Administration of Multics facilities and resources

The problem of managing the capabilities of a computer utility with geographically dispersed subscribers leads to a requirement of decentralized administration. At the apex of an administrative pyramid resides a system administrator with the ability to register new users, confer resource quotas, and generate periodic bills for services rendered. The system administrator deals with user groups called projects. Each group can in turn designate a project administrator who is delegated the authority to manage a budget of system resources on behalf of the project. The project administrator is then free to deal directly with project members without further intervention from the system administrator, thereby greatly reducing the bottlenecks inherent in a completely centralized administrative structure.

Environment shaping

In addition to having immediate control of such resources as secondary storage, port access, and rate of processor usage, the project administrator is also able to define or shape the environment seen by the members of his project when they log into the system. He does this by defining those procedures that can be accessed by members of his project and by specifying the initial procedure executed by each member of his project when he logs in. This environment shaping facility has led to the notion of a private project subsystem on Multics. It combines the administrative and programming facilities of Multics so that a project administrator and a few project implementers can build, maintain, and evolve environments entirely on their own. Thus, some subsystems bear no internal resemblance to the standard Multics procedure environment. For example, the Dartmouth BASIC [9] compiler executes in a closed subsystem implemented by an M.I.T. student group for use by undergraduate students. The compiler, its object code, and all support routines execute in a simulation of the native environment provided at Dartmouth. The users of this subsystem need little, if any, knowledge of Multics and are able to behave as if logged into the Dartmouth system proper. Other examples of controlled environment subsystems include one to permit many programs which normally run under the GCOS operating system to also run unmodified in Multics. Finally, an APL [20] subsystem allows the user to behave for the most part as if he were logged into an APL machine. The significance of these subsystems is that their implementers did not need to interact with the system administrator or to modify already existing Multics capabilities. The administrative facilities permit each such subsystem to be offered by its supporters as a private service with its own group of users, each effectively having its own private computer system.

Other Multics users

Finally, we observe that the roles of the application user, the system operators and the hardware maintainers as seen by the system are simply those of ordinary Multics users with specialized access to the on-line procedures and data. The effect of this uniformity of treatment is to reduce greatly the maintenance burden of the system control software. One example, of great practical importance, has been the ease with which system performance measurement tools have been prepared for use by the operating staff.
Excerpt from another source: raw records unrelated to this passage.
(** * HotShotXL motion module: checkpoint validation, module tree, forward shapes

    A shallow embedding of [animatediff/motion_module_hsxl.py]
    (ComfyUI-AnimateDiff-Evolved).  Python values are modelled as follows.

    - Exceptions are a result type; code that raises returns [Raise e].
    - Strings are [string]s: Python text whose code points are below 256,
      one character per code point (checkpoint keys are ASCII).
    - A weight dictionary is an association list in insertion order, which
      is the order in which Python iterates [dict.keys()].
    - A tensor is represented by its shape: element values are floating
      point numbers that none of the properties below depend on.
    - Python floats handled by the module itself (the scale multiplier,
      the clamp bounds) are binary64 [float]s.
    - Mutation of [self] is explicit state passing on records. *)

From Stdlib Require Import List String Ascii ZArith Lia Bool PeanoNat.
From Stdlib Require Import Floats DecimalString.
Import ListNotations.
Local Open Scope string_scope.
Local Open Scope list_scope.

Set Implicit Arguments.

(* ================================================================== *)
(** * Exceptions and results *)

Inductive exn : Type :=
| MotionCompatibilityError (msg : string)
| TypeError (msg : string)
| ValueError
| IndexError
| KeyError
| ZeroDivisionError
| EinopsError
| RuntimeError.

Inductive result (A : Type) : Type :=
| Ok (a : A)
| Raise (e : exn).

Arguments Ok {A} a.
Arguments Raise {A} e.

Definition rbind {A B} (m : result A) (k : A -> result B) : result B :=
  match m with
  | Ok a => k a
  | Raise e => Raise e
  end.

Notation "x <- m ;; k" := (rbind m (fun x => k))
  (at level 61, m at next level, right associativity).

Fixpoint rfold {A B} (f : A -> B -> result A) (l : list B) (a : A) : result A :=
  match l with
  | [] => Ok a
  | b :: l' => a' <- f a b ;; rfold f l' a'
  end.

(* ================================================================== *)
(** * Python string operations used by the validators *)

Module PyStr.

(** [s.startswith(pre)] *)
Fixpoint startswith (s pre : string) : bool :=
  match pre, s with
  | EmptyString, _ => true
  | String a pre', String b s' => Ascii.eqb a b && startswith s' pre'
  | String _ _, EmptyString => false
  end.

(** [s.endswith(suf)]: some suffix of [s] is [suf]. *)
Fixpoint endswith (s suf : string) : bool :=
  String.eqb s suf ||
  match s with
  | EmptyString => false
  | String _ s' => endswith s' suf
  end.

(** [sub in s] *)
Fixpoint contains (sub s : string) : bool :=
  startswith s sub ||
  match s with
  | EmptyString => false
  | String _ s' => contains sub s'
  end.

(** [s.split(sep)] for a one-character separator; never the empty list. *)
Fixpoint split (sep : ascii) (s : string) : list string :=
  match s with
  | EmptyString => [EmptyString]
  | String c s' =>
      if Ascii.eqb c sep then EmptyString :: split sep s'
      else match split sep s' with
           | seg :: rest => String c seg :: rest
           | [] => [String c EmptyString]
           end
  end.
(** * PUF challenge generator: stability mask, extraction, key derivation

    A shallow embedding of [tools/puf-challenge-generator/pufchallenge.py]
    together with the Python built-ins it calls ([int], [bin], [hex],
    [str.zfill], [str.strip], slicing, [bytearray]) and the primitive behind
    [hashlib.pbkdf2_hmac('sha256', ...)] (SHA-256, HMAC, PBKDF2).

    The lines of a measurement file are modelled as lists of 8-bit
    characters, read as the code points U+0000..U+00FF; [int] and
    [hex_to_binary] are also given on arbitrary strings, as lists of code
    points (module [Unicode]), and shown to agree with the 8-bit reading.
    Python integers are [Z]; [bytes] and [bytearray] are lists of
    [Byte.byte]; a raised exception is [Raise]. *)

From Stdlib Require Import ZArith Ascii String Lia.
From Stdlib.Strings Require Import Byte.
From stdpp Require Import list.

Local Open Scope Z_scope.

(** ** Exceptions *)

Inductive exn : Set :=
| ValueError
| IndexError
| ZeroDivisionError.

Inductive result (A : Type) : Type :=
| Ok (a : A)
| Raise (e : exn).

Arguments Ok {A} a.
Arguments Raise {A} e.

Definition bind {A B : Type} (m : result A) (k : A -> result B) : result B :=
  match m with
  | Ok a => k a
  | Raise e => Raise e
  end.

Notation "'let*' x ':=' m 'in' k" := (bind m (fun x => k))
  (at level 10, x name, m at level 100, k at level 200).

Definition is_ok {A : Type} (m : result A) : bool :=
  match m with Ok _ => true | Raise _ => false end.

(** [[f(x) for x in l]]: the first exception raised aborts the whole list. *)
Fixpoint map_result {A B : Type} (f : A -> result B) (l : list A) : result (list B) :=
  match l with
  | [] => Ok []
  | x :: r =>
      let* y := f x in
      let* ys := map_result f r in
      Ok (y :: ys)
  end.

(** ** Python built-ins *)

Module Py.

Abbreviation str := (list ascii).

Definition lit (s : string) : str := list_ascii_of_string s.

Definition ord (c : ascii) : Z := Z.of_N (N_of_ascii c).

Definition chr_eqb (a b : ascii) : bool := Ascii.eqb a b.

(** [_PyLong_DigitValue]: 0-9, then a-z and A-Z as 10..35, else 37. *)
Definition digit_value (c : ascii) : Z :=
  let n := ord c in
  if (48 <=? n) && (n <=? 57) then n - 48
  else if (97 <=? n) && (n <=? 122) then n - 87
  else if (65 <=? n) && (n <=? 90) then n - 55
  else 37.

(** White space skipped by [int]: the C [isspace] set, and U+0085, U+00A0
    which the conversion to ASCII turns into a blank. *)
Definition int_isspace (c : ascii) : bool :=
  let n := ord c in
  ((9 <=? n) && (n <=? 13)) || (n =? 32) || (n =? 133) || (n =? 160).

(** [str.isspace] on one character, as used by [str.strip]. *)
Definition isspace (c : ascii) : bool :=
  let n := ord c in
  ((9 <=? n) && (n <=? 13)) || ((28 <=? n) && (n <=? 32))
  || (n =? 133) || (n =? 160).

Fixpoint lstrip (s : str) : str :=
  match s with
  | [] => []
  | c :: r => if isspace c then lstrip r else s
  end.

Definition strip (s : str) : str := rev (lstrip (rev (lstrip s))).

Fixpoint skip_int_space (s : str) : str :=
  match s with
  | [] => []
  | c :: r => if int_isspace c then skip_int_space r else s
  end.

(** The digit loop of [PyLong_FromString]: digits below [base], single
    underscores between digits.  Returns the value, the number of digits
    read and the unread rest; [None] on a doubled or trailing underscore. *)
Fixpoint scan_digits (base : Z) (s : str) (acc : Z) (prev_us : bool) (n : nat)
  : option (Z * nat * str) :=
  match s with
  | [] => if prev_us then None else Some (acc, n, [])
  | c :: r =>
      if chr_eqb c "_"
      then (if prev_us then None else scan_digits base r acc true n)
      else if digit_value c <? base
           then scan_digits base r (acc * base + digit_value c) false (S n)
           else if prev_us then None else Some (acc, n, s)
  end.

Definition is_prefix_letter (base : Z) (c : ascii) : bool :=
  ((base =? 16) && (chr_eqb c "x" || chr_eqb c "X"))
  || ((base =? 8) && (chr_eqb c "o" || chr_eqb c "O"))
  || ((base =? 2) && (chr_eqb c "b" || chr_eqb c "B")).

Definition take_sign (s : str) : Z * str :=
  match s with
  | c :: r =>
      if chr_eqb c "+" then (1, r)
      else if chr_eqb c "-" then (-1, r)
      else (1, s)
  | [] => (1, s)
  end.

Definition skip_base_prefix (base : Z) (s : str) : str :=
  match s with
  | z :: c :: r =>
      if chr_eqb z "0" && is_prefix_letter base c
      then match r with
           | u :: r' => if chr_eqb u "_" then r' else r
           | [] => r
           end
      else s
  | _ => s
  end.

Definition starts_with_underscore (s : str) : bool :=
  match s with
  | c :: _ => chr_eqb c "_"
  | [] => false
  end.

(** [int(s, base)] for a string [s] and an explicit base 2, 8 or 16. *)
Definition int (s : str) (base : Z) : result Z :=
  let '(sign, s2) := take_sign (skip_int_space s) in
  let s3 := skip_base_prefix base s2 in
  if starts_with_underscore s3 then Raise ValueError
  else match scan_digits base s3 0 false 0 with
       | None => Raise ValueError
       | Some (v, n, rest) =>
           if Nat.eqb n 0 then Raise ValueError
           else if forallb int_isspace rest then Ok (sign * v)
           else Raise ValueError
       end.

Definition digit_char (d : Z) : ascii :=
  nth (Z.to_nat d) (lit "0123456789abcdef") "0"%char.

(** Digits of a non-negative integer, most significant first. *)
Fixpoint digits_rec (base : Z) (fuel : nat) (n : Z) : str :=
  match fuel with
  | O => []
  | S f =>
      if n <? base then [digit_char n]
      else digits_rec base f (n / base) ++ [digit_char (n mod base)]
  end.

Definition digits (base : Z) (n : Z) : str :=
  digits_rec base (S (Z.to_nat (Z.log2 n))) n.

Definition format_int (prefix : str) (base : Z) (n : Z) : str :=
  if n <? 0 then lit "-" ++ prefix ++ digits base (- n)
  else prefix ++ digits base n.

Definition bin (n : Z) : str := format_int (lit "0b") 2 n.
Definition hex (n : Z) : str := format_int (lit "0x") 16 n.

(** [s.zfill(width)] *)
Definition zfill (s : str) (width : Z) : str :=
  let len := Z.of_nat (length s) in
  if width <=? len then s
  else
    let fill := replicate (Z.to_nat (width - len)) "0"%char in
    match s with
    | c :: r =>
        if chr_eqb c "+" || chr_eqb c "-" then c :: fill ++ r
        else fill ++ s
    | [] => fill
    end.

(** [s[:n]] *)
Definition slice_to {A : Type} (s : list A) (n : Z) : list A :=
  if n <? 0 then take (Z.to_nat (Z.of_nat (length s) + n)) s
  else take (Z.to_nat n) s.

(** [s[i]] for a non-negative index. *)
Definition index {A : Type} (s : list A) (i : nat) : result A :=
  match s !! i with
  | Some x => Ok x
  | None => Raise IndexError
  end.

(** [s.count(c)] for a one-character [c]. *)
Definition count (c : ascii) (s : str) : Z :=
  Z.of_nat (length (List.filter (fun x => chr_eqb x c) s)).

End Py.

(** ** [pufchallenge.py] *)

Definition hex_to_binary (hex_str : Py.str) : result Py.str :=
  let* v := Py.int hex_str 16 in
  Ok (Py.zfill (drop 2 (Py.bin v)) (Z.of_nat (length hex_str) * 4)).

(** [for x in xs: body], threading the loop state and stopping at the first
    exception. *)
Fixpoint for_each {A S : Type} (xs : list A) (body : A -> S -> result S) (s : S)
  : result S :=
  match xs with
  | [] => Ok s
  | x :: r => let* s' := body x s in for_each r body s'
  end.

(** [min(...)] over a generator of integers; empty input raises. *)
Definition py_min (l : list nat) : result nat :=
  match l with
  | [] => Raise ValueError
  | x :: r => Ok (foldl Nat.min x r)
  end.

(** [l[i] = v]: assignment to a list item. *)
Definition store {A : Type} (l : list A) (i : nat) (v : A) : result (list A) :=
  if decide (i < length l)%nat then Ok (<[i := v]> l) else Raise IndexError.

Definition stable_char (x : Z) : ascii :=
  if x =? 0 then "1"%char else "0"%char.

(** Body of the inner loop (lines 61-62): one bit position of rows [i] and
    [i+1]. *)
Definition compare_bit (binary_codes : list Py.str) (i bit_pos : nat)
    (bit_changes : list Z) : result (list Z) :=
  let* cur := Py.index binary_codes i in
  let* a := Py.index cur bit_pos in
  let* nxt := Py.index binary_codes (i + 1) in
  let* b := Py.index nxt bit_pos in
  if negb (Py.chr_eqb a b) then store bit_changes bit_pos 1
  else Ok bit_changes.

(** Body of the outer loop (lines 60-62): every bit position of row [i]. *)
Definition compare_rows (binary_codes : list Py.str) (i : nat)
    (bit_changes : list Z) : result (list Z) :=
  let* row := Py.index binary_codes i in
  for_each (seq 0 (length row)) (compare_bit binary_codes i) bit_changes.

Definition find_stable_bits (hex_codes : list Py.str) : result Py.str :=
  if (length hex_codes <? 2)%nat then Raise ValueError
  else
    let* binary_codes := map_result hex_to_binary hex_codes in
    let* min_length := py_min (map (fun code => length code) binary_codes) in
    let binary_codes := map (fun code => take min_length code) binary_codes in
    let* first := Py.index binary_codes 0 in
    let bit_changes := replicate (length first) 0 in
    let* bit_changes :=
      for_each (seq 0 (length binary_codes - 1)) (compare_rows binary_codes)
               bit_changes in
    Ok (map stable_char bit_changes).

(** [range(0, stop, step)] *)
Definition range_step (stop step : nat) : list nat :=
  map (fun k => (k * step)%nat) (seq 0 ((stop + step - 1) / step)).

(** One item handed to [bytearray(...)]: it must lie in [range(256)]. *)
Definition to_byte (v : Z) : result byte :=
  if (0 <=? v) && (v <? 256)
  then match Byte.of_N (Z.to_N v) with
       | Some b => Ok b
       | None => Raise ValueError
       end
  else Raise ValueError.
So far, we have discussed the status and appearance of the Multics system. A further question is what has been learned in the construction of Multics which is of use to the designers of other systems. Having a bright idea which clearly solves a problem is not sufficient cause to claim a contribution if the idea is to be part of a complex system. In order to establish the real feasibility of an idea, all of its implications and consequences must be followed out. Much of the work on Multics since 1965 has involved following out implications and consequences of the many ideas then proposed for the prototype computer utility. That following out is an essential part of proof of ideas is attested by the difficulties which have been encountered in other engineering efforts such as the development of nuclear fusion power plants and the electric automobile. Not all proposals work out; for example, extended attempts to engineer an atomic powered airplane suggest infeasibility. Perhaps Multics' most significant single contribution to the state of the art of computer system construction is the demonstration of a large set of fully implemented ideas in a working system. Further, most of these ideas have been integrated without straining the overall design; most additional proposals would not topple the structure. Ideas such as virtual memory access to on line storage, parallel process organization, routine but controlled information sharing, dynamic linking of procedures, and high-level language implementation have proven remarkably compatible and complementary. To illustrate some of the areas of progress in under standing of system organization and construction which have been achieved in Multics, we consider here the following five topics:

  1. Modular division of responsibility

  2. Dynamic reconfiguration

  3. Automatically managed multilevel memory

  4. Protection of programs and data

  5. System programming language

Modular division of responsibility

Early in the design of Multics a decision had to be made whether or not to treat the segmented virtual memory as a separately usable "feature," independent of a traditionally organized read/write type file system. The alternative, to use the segmented virtual memory as the file system itself, providing the illusion of direct "in-core" access to all on-line storage, was certainly the less conservative approach (see Figure 1).

Multics virtual memory

Figure 1--The entire storage hierarchy may be mapped into individual user process address spaces (see arrows) as if contained in primary memory. Illustrated are the sharing of a supervisor segment by user 1 and user 2 and private access to segment a and segment b. The necessary primary storage is simulated by a demand paging technique which moves information between the real primary memory and secondary storage.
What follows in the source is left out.